[[ Records provided open ]]
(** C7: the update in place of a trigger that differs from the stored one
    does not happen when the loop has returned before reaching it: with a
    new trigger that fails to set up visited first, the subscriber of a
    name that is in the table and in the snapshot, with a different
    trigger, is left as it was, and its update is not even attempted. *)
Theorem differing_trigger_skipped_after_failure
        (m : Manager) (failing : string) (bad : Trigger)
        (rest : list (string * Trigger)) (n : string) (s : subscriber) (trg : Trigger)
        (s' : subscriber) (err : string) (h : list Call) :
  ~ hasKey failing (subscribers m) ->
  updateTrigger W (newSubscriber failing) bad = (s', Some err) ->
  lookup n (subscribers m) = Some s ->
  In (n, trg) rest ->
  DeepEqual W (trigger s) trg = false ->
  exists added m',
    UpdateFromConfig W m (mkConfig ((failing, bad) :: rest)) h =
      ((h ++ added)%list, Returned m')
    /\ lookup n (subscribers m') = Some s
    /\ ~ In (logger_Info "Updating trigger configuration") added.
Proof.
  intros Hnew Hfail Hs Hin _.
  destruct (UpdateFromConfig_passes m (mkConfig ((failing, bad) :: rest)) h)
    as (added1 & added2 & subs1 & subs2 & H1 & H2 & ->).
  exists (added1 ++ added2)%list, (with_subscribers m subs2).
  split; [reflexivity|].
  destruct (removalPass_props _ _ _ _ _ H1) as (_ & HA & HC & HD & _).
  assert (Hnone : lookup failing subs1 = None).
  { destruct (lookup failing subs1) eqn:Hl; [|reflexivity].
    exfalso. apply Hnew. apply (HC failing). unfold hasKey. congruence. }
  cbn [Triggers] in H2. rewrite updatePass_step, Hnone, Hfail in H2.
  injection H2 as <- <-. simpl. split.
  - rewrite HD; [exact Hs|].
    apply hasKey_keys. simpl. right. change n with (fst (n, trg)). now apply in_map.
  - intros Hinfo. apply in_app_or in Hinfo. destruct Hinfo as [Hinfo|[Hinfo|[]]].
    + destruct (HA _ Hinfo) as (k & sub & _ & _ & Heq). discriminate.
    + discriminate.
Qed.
[[ Records provided closed ]]
[[ Records provided open ]]
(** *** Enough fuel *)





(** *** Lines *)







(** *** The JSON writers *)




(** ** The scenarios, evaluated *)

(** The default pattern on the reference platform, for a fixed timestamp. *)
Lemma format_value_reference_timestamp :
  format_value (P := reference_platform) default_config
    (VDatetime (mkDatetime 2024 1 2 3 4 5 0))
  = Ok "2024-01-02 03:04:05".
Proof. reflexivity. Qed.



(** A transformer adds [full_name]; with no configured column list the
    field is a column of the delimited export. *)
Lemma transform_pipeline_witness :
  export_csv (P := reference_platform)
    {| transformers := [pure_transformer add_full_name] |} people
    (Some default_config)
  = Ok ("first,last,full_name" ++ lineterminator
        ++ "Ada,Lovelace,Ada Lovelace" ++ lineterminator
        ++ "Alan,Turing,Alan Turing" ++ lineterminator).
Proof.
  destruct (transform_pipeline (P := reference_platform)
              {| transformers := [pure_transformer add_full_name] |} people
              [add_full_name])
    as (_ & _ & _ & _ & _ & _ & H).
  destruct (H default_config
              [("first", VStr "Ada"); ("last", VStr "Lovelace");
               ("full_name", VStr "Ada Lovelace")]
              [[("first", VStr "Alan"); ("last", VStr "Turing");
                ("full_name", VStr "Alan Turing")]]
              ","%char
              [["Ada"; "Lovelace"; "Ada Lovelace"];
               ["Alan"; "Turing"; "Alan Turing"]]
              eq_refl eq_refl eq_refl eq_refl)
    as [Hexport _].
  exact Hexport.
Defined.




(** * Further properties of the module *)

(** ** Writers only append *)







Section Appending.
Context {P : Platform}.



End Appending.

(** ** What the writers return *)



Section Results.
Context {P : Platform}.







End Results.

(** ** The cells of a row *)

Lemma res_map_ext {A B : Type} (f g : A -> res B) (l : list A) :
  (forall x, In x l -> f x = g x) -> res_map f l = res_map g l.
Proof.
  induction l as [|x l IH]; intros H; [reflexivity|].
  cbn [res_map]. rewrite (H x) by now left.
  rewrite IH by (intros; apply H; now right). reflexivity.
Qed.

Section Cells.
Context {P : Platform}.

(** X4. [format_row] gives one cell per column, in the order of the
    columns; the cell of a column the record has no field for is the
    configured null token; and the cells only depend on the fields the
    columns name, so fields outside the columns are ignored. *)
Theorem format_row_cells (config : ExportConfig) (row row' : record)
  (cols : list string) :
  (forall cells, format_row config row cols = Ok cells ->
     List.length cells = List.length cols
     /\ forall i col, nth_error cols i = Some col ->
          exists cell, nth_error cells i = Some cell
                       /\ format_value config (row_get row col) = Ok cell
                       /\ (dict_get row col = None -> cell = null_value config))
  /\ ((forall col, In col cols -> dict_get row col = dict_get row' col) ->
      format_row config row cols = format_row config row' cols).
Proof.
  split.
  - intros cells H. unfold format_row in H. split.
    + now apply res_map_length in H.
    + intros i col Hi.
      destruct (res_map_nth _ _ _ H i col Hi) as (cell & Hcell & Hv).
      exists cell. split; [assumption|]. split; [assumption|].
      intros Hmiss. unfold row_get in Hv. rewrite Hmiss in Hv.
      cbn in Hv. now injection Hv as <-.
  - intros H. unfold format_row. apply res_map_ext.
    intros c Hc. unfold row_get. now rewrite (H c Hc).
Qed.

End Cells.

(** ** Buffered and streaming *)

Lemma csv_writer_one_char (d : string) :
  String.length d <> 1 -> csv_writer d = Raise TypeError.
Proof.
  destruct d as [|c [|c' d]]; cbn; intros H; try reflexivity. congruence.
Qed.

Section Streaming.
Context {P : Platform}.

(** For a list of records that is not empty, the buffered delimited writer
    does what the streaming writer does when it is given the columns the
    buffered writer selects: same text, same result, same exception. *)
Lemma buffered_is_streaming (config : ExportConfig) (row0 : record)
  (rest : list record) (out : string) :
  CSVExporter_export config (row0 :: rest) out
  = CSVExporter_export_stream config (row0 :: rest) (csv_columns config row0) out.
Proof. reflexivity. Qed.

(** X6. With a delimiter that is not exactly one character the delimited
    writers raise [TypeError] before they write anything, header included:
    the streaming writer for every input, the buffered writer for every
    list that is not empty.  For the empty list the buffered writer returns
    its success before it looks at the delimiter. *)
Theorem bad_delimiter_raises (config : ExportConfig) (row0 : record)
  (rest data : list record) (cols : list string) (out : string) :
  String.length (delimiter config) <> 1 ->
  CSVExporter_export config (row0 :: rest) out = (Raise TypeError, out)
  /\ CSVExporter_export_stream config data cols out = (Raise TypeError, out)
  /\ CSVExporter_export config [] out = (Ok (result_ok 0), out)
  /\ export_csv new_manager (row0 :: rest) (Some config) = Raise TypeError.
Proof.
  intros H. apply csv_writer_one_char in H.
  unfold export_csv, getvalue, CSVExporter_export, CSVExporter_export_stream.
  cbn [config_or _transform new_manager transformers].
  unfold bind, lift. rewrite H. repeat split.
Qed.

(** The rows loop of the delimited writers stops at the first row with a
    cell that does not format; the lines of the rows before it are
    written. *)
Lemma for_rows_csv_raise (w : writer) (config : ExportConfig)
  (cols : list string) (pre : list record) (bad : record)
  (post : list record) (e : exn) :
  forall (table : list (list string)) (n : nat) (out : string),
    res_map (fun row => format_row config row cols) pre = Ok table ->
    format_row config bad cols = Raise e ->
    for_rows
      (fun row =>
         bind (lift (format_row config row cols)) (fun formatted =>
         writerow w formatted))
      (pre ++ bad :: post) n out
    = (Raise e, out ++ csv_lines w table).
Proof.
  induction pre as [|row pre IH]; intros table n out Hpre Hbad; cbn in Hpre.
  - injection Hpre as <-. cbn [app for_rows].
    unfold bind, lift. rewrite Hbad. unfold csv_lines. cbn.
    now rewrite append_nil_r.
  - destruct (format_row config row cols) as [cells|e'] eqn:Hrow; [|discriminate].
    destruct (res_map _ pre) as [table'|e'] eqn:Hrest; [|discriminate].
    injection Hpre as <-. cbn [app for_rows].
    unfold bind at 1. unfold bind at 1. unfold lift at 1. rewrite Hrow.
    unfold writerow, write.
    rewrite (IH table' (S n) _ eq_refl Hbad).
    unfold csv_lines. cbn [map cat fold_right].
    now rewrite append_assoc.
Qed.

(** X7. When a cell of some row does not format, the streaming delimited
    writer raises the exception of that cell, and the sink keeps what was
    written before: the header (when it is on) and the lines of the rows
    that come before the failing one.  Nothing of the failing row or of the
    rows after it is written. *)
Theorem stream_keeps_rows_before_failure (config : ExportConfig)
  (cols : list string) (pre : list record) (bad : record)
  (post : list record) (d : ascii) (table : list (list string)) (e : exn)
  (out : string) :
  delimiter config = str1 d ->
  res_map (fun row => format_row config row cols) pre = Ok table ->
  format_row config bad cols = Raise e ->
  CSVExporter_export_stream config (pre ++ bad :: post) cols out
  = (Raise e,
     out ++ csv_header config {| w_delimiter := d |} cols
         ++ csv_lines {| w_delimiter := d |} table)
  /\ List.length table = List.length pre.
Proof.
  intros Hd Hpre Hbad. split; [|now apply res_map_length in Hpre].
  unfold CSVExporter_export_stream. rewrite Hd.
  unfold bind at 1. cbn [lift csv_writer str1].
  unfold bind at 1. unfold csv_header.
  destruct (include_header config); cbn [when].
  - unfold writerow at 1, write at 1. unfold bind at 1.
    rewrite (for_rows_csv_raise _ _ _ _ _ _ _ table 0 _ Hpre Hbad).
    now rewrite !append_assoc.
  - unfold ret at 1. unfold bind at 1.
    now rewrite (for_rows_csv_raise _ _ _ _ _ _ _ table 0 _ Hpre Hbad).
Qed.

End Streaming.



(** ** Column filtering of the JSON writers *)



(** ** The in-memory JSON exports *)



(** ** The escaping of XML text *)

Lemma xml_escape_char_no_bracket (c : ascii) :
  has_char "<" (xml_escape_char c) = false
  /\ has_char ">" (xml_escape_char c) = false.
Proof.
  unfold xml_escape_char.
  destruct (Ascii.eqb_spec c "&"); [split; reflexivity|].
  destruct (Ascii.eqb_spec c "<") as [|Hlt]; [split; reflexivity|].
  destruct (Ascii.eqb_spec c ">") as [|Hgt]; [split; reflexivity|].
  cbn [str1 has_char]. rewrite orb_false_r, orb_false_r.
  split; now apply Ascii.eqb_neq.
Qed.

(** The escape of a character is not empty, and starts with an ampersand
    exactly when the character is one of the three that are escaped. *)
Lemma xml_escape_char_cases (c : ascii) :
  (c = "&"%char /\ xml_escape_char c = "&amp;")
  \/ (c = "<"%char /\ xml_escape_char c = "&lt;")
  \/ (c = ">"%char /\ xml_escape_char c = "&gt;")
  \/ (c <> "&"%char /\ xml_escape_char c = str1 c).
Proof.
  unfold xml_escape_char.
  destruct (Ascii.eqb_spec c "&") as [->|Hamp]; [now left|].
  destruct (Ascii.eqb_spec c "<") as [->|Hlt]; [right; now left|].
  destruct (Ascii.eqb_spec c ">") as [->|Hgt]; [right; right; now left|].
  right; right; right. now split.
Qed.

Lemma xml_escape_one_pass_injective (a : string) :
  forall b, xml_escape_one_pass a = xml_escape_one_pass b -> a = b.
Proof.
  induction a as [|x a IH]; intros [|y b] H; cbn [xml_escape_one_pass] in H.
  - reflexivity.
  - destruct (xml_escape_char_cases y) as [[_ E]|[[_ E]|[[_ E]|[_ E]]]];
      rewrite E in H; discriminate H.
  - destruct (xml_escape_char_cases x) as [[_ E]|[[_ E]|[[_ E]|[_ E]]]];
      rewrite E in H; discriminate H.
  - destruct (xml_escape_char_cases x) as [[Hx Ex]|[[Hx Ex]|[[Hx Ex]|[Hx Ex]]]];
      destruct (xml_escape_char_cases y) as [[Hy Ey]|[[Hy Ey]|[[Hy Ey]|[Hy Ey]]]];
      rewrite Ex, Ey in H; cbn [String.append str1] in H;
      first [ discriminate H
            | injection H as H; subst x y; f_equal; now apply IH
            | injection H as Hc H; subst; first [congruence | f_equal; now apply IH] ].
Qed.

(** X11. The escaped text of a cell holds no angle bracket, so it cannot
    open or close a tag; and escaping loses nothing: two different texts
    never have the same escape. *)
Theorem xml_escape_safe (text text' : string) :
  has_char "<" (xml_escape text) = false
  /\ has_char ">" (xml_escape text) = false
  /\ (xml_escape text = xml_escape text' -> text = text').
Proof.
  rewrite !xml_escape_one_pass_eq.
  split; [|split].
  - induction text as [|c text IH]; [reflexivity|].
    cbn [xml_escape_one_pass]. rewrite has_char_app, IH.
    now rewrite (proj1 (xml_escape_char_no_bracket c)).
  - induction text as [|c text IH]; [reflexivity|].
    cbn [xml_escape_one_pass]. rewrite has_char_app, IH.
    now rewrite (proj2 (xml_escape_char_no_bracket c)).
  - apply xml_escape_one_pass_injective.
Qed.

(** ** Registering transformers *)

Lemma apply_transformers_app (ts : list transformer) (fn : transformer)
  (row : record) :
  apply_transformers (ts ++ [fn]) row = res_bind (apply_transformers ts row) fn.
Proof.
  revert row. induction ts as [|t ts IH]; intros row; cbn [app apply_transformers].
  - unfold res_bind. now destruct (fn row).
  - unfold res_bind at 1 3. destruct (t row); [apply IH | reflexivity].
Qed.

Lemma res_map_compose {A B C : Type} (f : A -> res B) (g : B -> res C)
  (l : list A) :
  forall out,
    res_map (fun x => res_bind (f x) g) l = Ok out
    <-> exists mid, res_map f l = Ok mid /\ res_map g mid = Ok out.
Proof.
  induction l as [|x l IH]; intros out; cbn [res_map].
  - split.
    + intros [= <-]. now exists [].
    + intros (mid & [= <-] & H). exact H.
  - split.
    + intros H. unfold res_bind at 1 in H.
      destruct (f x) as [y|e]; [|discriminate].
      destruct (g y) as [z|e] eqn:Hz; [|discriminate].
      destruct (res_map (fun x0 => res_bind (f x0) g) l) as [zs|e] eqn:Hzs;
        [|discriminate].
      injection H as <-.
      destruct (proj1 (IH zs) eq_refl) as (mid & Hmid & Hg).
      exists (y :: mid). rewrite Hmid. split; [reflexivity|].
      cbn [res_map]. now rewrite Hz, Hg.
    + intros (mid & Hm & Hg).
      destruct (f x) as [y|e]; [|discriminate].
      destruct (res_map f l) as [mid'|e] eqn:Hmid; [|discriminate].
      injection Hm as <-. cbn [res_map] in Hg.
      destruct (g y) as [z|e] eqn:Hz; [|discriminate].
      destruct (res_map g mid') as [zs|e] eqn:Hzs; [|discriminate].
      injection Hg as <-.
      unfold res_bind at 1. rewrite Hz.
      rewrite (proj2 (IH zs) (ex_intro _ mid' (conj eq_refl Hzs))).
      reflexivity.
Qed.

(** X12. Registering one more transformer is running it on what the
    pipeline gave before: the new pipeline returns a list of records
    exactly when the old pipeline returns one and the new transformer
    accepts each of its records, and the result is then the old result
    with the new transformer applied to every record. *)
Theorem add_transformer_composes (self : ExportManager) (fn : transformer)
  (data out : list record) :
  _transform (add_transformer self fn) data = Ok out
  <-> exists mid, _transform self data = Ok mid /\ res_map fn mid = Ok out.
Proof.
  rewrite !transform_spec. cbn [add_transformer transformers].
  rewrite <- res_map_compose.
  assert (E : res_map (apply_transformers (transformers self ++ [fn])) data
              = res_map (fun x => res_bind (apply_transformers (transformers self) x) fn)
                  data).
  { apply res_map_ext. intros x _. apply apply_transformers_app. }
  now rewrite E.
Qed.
[[ Records provided closed ]]
The string "same" marks the lines to copy; report each of them from the data above.

### Exercise response:
    buffered writer selects: same text, same result, same exception. *)
    never have the same escape. *)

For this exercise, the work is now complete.